● **Work to be completed**:
If a line in the records contains the string "inversion", show that line.

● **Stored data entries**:
---

(** * The runner client of the load-balancing agent

    A shallow embedding of [api/agent/runner_client.go]: the error
    classifier [isTooBusy], the engagement orchestrator [TryExec], the
    outbound body streamer [sendToRunner], the inbound response receiver
    [receiveFromRunner] and the latency recorder [recordFinishStats].

    Collaborators the client only talks to through an interface (the session
    guard, the JSON encoder, the gRPC stream, the request body, the response
    writer, the clock) are modelled by the answers they give; every call the
    client makes on them is recorded in a trace, in program order.  Tracing
    spans and log lines carry no decision and are left out, but for the
    completion log's severity and the two data-loss logs of the streamer;
    the copy of the response headers that only feeds the completion log is
    left out with them. *)

From Stdlib Require Import ZArith List Bool String Ascii Lia Arith.
Import ListNotations.

Local Open Scope list_scope.

Definition bytes : Type := list Byte.byte.

(** ** Errors *)

(** A non-nil Go [error] value.  The package-level sentinels are compared by
    identity in the source ([err == io.EOF]), so each is a constructor of its
    own.  [APIError] is what [models.NewAPIError] builds, [FuncError] what
    [models.NewFuncError] wraps around it (the code is kept), [StatusError]
    is an error carrying a gRPC status, [PlainError] any other error. *)
Inductive error_val : Type :=
| EOF
| ErrShortWrite
| ErrorRunnerClosed
| ErrorPureRunnerNoEOF
| PlainError (msg : string)
| APIError (code : Z) (msg : string)
| FuncError (code : Z) (msg : string)
| StatusError (code : Z) (msg : string).
(** A task changes neither the store the cycle is heading for nor the way
    its promise will settle. *)
Lemma cstep_target (env : Env) (i : nat) (d d' : option IDB.ObjectStore)
    (c c' : Cycle) (l : Label) :
  cstep env i d c = Some (l, d', c') ->
  target env d' c' = target env d c /\ rejection env c' = rejection env c.
Proof.
  destruct c as [| | fetching deleting | e]; cbn [cstep]; intros H.
  - destruct (open_error env) as [code |] eqn:Ho; inversion H; subst;
      cbn [target rejection]; rewrite ?Ho; [auto |].
    destruct (cursor_error env); destruct d; auto.
  - destruct (cursor_error env) as [e |] eqn:Hc; inversion H; subst;
      cbn [target rejection]; rewrite ?Hc; [auto |].
    now rewrite cursor_loop_snapshot.
  - destruct (nth_error fetching i) as [req |] eqn:Hf.
    + pose proof (filter_remove_nth (removes env) _ _ _ Hf) as Hp.
      unfold removes in Hp at 2. fold (deletable env req) in Hp.
      destruct (succeeded (net env (key req) (value req))) eqn:Hs;
        inversion H; subst; cbn [target rejection]; (split; [| reflexivity]);
        apply delete_all_perm; unfold pending_keys; apply Permutation_map;
        cbn [andb] in Hp.
      * rewrite filter_app. cbn [filter].
        eapply Permutation_trans;
          [| apply Permutation_app_tail; symmetry; exact Hp].
        destruct (deletable env req); cbn [app].
        -- rewrite app_assoc. symmetry. apply Permutation_cons_append.
        -- rewrite app_nil_r. reflexivity.
      * eapply Permutation_trans;
          [| apply Permutation_app_tail; symmetry; exact Hp].
        reflexivity.
    + destruct (nth_error deleting (i - List.length fetching)) as [req |] eqn:Hdl;
        [| discriminate].
      pose proof (filter_remove_nth (deletable env) _ _ _ Hdl) as Hp.
      unfold deletable in Hp at 2.
      destruct (delete_error env (key req)) as [e |] eqn:Hd;
        inversion H; subst; cbn [target rejection]; (split; [| reflexivity]).
      * apply delete_all_perm. unfold pending_keys. apply Permutation_map.
        apply Permutation_app_head. symmetry. exact Hp.
      * rewrite (delete_all_perm
                   (pending_keys env fetching deleting)
                   (key req ::
                    pending_keys env fetching
                      (remove_nth (i - List.length fetching) deleting)));
          [reflexivity |].
        unfold pending_keys.
        change (key req ::
                map key (filter (removes env) fetching ++
                         filter (deletable env)
                           (remove_nth (i - List.length fetching) deleting)))
          with (map key (req :: filter (removes env) fetching ++
                         filter (deletable env)
                           (remove_nth (i - List.length fetching) deleting))).
        apply Permutation_map.
        eapply Permutation_trans; [apply Permutation_app_head; exact Hp |].
        cbn [app]. symmetry. apply Permutation_middle.
  - discriminate.
Qed.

---

● **Response**:
  - destruct (open_error env) as [code |] eqn:Ho; inversion H; subst;
  - destruct (cursor_error env) as [e |] eqn:Hc; inversion H; subst;
        inversion H; subst; cbn [target rejection]; (split; [| reflexivity]);
        inversion H; subst; cbn [target rejection]; (split; [| reflexivity]).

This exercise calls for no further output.